BEGIN

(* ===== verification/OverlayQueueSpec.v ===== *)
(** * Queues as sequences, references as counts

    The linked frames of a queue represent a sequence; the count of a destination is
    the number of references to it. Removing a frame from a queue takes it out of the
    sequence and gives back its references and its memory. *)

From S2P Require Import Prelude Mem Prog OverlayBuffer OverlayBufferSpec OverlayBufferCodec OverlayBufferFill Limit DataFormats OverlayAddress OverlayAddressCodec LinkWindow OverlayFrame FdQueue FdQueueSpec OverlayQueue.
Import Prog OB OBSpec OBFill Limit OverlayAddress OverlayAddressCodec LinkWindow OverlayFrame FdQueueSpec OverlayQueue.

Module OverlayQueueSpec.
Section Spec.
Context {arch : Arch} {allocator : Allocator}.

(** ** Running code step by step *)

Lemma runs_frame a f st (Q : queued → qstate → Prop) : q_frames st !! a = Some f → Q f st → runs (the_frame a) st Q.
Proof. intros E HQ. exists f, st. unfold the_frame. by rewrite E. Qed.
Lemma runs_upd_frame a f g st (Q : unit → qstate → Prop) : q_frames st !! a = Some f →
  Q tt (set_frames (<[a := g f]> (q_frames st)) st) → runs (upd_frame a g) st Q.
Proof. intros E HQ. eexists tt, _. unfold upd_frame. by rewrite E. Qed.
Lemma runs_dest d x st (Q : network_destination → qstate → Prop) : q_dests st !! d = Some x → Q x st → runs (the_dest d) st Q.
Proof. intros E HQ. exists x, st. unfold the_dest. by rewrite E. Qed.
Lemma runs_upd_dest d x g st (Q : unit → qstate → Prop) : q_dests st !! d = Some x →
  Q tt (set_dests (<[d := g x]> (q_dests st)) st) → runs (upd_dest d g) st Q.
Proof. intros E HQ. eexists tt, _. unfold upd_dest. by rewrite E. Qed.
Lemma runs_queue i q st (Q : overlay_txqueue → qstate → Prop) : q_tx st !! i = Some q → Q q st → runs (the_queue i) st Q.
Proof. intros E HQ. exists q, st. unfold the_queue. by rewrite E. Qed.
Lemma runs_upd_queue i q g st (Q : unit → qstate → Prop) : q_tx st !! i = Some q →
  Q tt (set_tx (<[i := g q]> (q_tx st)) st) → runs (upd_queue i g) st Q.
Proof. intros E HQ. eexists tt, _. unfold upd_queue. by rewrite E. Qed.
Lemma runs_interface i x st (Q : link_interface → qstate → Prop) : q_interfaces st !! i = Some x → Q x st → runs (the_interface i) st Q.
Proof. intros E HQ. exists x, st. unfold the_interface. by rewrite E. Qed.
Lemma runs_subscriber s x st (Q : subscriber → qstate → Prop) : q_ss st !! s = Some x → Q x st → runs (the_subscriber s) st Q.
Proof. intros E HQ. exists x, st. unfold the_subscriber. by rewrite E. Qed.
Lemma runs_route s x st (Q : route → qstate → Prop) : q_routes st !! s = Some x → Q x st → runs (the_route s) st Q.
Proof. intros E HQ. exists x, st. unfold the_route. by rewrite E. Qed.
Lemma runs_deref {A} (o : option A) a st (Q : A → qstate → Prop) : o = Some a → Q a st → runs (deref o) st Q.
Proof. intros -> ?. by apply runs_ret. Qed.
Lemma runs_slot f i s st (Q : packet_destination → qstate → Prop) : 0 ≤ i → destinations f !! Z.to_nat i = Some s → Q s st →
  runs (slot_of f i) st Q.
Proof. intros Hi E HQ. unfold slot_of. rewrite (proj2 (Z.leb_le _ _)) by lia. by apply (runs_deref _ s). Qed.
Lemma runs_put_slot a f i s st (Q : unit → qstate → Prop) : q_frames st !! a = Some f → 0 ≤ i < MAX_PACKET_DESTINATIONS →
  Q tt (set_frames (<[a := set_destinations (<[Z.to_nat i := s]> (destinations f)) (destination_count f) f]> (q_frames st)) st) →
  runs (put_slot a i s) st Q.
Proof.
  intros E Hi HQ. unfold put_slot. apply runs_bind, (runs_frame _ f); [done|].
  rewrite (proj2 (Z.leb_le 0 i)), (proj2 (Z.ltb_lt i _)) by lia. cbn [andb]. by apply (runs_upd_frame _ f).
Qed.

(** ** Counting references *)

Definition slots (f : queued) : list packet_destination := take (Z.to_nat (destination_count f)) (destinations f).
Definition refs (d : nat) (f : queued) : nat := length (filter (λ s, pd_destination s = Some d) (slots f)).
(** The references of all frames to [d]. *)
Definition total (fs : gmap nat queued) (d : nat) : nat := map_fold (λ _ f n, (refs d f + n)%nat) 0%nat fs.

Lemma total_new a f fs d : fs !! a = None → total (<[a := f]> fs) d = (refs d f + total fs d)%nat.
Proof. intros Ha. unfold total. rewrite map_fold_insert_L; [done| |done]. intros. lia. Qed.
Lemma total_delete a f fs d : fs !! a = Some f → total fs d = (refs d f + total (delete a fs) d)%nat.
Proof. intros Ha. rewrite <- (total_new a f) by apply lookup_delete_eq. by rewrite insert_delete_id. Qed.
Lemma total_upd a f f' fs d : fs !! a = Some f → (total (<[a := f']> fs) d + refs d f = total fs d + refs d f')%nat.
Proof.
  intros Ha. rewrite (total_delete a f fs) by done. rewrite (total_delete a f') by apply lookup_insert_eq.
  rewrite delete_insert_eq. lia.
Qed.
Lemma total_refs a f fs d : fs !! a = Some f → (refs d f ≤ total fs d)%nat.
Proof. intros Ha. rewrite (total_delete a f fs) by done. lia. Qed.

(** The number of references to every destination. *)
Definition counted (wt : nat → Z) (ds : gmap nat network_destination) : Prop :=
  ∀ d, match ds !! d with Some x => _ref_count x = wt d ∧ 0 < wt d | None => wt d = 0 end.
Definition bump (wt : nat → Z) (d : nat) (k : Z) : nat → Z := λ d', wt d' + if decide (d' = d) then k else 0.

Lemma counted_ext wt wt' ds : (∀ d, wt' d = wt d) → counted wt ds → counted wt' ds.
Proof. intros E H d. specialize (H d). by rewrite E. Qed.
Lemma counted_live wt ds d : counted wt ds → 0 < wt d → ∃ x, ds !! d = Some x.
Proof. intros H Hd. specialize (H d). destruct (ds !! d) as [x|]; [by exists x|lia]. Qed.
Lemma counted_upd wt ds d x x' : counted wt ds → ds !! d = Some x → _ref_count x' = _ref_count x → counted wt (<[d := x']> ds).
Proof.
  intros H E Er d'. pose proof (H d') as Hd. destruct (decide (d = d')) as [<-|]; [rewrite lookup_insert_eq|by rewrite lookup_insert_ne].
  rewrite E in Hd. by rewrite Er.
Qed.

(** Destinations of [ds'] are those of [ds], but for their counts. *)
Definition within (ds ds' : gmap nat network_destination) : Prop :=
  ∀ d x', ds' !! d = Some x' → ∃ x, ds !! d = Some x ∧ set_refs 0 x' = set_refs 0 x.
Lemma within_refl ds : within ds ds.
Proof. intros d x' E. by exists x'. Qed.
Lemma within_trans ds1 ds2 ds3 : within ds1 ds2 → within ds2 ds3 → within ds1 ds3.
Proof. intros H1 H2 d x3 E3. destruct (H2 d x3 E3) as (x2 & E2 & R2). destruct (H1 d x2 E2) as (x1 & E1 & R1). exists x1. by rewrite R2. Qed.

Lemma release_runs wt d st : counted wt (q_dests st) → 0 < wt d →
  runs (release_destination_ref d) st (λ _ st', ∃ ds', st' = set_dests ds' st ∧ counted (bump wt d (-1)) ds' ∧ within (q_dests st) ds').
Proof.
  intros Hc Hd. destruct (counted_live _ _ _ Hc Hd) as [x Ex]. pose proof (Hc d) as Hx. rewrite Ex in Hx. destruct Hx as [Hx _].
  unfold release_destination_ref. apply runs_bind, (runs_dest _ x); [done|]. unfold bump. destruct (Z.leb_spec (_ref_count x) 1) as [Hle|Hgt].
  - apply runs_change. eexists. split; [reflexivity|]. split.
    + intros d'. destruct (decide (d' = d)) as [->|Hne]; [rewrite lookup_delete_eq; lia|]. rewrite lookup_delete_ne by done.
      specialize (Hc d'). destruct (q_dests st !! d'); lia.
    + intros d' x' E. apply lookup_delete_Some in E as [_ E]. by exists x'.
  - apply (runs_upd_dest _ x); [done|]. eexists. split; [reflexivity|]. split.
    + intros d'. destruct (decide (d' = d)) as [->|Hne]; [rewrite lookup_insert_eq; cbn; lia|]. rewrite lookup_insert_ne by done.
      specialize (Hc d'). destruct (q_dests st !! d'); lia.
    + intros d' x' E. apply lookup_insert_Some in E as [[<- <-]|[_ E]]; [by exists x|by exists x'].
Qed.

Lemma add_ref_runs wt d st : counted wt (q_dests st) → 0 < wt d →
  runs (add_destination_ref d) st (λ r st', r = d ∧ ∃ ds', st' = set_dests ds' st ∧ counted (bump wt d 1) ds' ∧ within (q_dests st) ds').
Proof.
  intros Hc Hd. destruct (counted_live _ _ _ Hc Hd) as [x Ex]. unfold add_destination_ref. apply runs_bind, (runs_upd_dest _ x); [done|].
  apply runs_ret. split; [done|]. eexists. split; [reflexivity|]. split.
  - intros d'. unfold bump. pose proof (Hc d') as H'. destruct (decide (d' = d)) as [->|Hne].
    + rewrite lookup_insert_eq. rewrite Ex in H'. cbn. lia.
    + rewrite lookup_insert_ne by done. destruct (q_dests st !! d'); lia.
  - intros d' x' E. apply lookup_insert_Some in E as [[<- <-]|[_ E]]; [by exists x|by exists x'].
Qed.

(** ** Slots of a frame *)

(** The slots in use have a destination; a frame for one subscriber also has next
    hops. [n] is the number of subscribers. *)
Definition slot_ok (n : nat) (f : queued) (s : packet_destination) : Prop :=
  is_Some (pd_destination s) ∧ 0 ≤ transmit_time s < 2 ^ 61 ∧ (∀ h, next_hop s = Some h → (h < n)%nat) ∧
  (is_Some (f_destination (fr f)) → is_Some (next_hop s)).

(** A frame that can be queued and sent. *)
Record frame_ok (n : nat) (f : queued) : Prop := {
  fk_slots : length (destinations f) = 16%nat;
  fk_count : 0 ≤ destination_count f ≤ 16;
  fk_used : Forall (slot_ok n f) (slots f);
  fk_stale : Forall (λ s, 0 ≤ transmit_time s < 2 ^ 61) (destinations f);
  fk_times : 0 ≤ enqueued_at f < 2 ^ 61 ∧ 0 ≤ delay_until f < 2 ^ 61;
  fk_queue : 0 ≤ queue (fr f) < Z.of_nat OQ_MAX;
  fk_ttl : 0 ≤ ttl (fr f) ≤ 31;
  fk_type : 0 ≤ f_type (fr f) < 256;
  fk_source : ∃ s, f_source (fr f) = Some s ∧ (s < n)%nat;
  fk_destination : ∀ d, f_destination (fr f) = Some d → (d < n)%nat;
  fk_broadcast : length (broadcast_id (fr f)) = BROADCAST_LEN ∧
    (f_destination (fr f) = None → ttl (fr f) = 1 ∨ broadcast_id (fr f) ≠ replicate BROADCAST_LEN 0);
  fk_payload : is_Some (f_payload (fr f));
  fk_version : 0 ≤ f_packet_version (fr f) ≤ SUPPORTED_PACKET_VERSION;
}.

END
BEGIN

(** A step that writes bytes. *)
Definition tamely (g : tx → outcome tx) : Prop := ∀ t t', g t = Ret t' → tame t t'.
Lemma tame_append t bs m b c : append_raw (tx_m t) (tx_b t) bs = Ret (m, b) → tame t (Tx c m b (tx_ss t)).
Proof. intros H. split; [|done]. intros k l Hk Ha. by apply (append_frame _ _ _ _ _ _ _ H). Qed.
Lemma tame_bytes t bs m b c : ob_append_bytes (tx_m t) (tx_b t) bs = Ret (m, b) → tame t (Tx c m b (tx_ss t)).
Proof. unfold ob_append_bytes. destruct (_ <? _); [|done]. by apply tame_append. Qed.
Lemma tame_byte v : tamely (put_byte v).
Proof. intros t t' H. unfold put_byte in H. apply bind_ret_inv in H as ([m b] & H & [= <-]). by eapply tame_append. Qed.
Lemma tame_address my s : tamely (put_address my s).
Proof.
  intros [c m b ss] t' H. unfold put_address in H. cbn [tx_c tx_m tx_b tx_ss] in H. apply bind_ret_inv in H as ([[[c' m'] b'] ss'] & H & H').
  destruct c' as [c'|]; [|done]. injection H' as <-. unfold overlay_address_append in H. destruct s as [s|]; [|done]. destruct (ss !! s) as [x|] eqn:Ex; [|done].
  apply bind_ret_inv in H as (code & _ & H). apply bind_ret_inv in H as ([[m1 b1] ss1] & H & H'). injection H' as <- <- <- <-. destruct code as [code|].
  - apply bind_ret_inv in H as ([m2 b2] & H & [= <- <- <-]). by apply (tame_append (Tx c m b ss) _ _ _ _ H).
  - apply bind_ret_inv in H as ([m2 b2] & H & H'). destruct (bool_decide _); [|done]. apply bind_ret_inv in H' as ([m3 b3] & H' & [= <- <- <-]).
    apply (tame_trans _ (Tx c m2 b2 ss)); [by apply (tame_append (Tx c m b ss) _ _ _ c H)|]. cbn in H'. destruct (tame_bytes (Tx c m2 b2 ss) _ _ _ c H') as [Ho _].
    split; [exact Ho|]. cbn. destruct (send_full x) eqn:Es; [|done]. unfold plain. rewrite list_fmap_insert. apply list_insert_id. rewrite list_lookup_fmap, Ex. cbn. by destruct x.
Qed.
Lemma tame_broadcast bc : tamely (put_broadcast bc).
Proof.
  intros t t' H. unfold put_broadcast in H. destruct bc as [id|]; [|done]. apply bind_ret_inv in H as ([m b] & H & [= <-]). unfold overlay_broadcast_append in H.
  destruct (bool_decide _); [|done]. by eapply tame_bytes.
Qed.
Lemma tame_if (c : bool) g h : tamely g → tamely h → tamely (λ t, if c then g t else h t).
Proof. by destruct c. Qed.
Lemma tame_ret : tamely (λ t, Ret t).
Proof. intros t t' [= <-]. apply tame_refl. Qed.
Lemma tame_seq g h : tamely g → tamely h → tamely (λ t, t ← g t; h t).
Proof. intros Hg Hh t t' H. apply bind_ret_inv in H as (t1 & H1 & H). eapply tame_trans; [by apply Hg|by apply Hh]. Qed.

END

• [What to do]: Transcribe the records above from the line holding "(* ===== verification/OverlayQueueSpec.v" down to the line holding "(** ** Running code step by step *)", inclusive, without adding anything.

• [Task result]:
(* ===== verification/OverlayQueueSpec.v ===== *)
(** * Queues as sequences, references as counts

    The linked frames of a queue represent a sequence; the count of a destination is
    the number of references to it. Removing a frame from a queue takes it out of the
    sequence and gives back its references and its memory. *)

From S2P Require Import Prelude Mem Prog OverlayBuffer OverlayBufferSpec OverlayBufferCodec OverlayBufferFill Limit DataFormats OverlayAddress OverlayAddressCodec LinkWindow OverlayFrame FdQueue FdQueueSpec OverlayQueue.
Import Prog OB OBSpec OBFill Limit OverlayAddress OverlayAddressCodec LinkWindow OverlayFrame FdQueueSpec OverlayQueue.

Module OverlayQueueSpec.
Section Spec.
Context {arch : Arch} {allocator : Allocator}.

(** ** Running code step by step *)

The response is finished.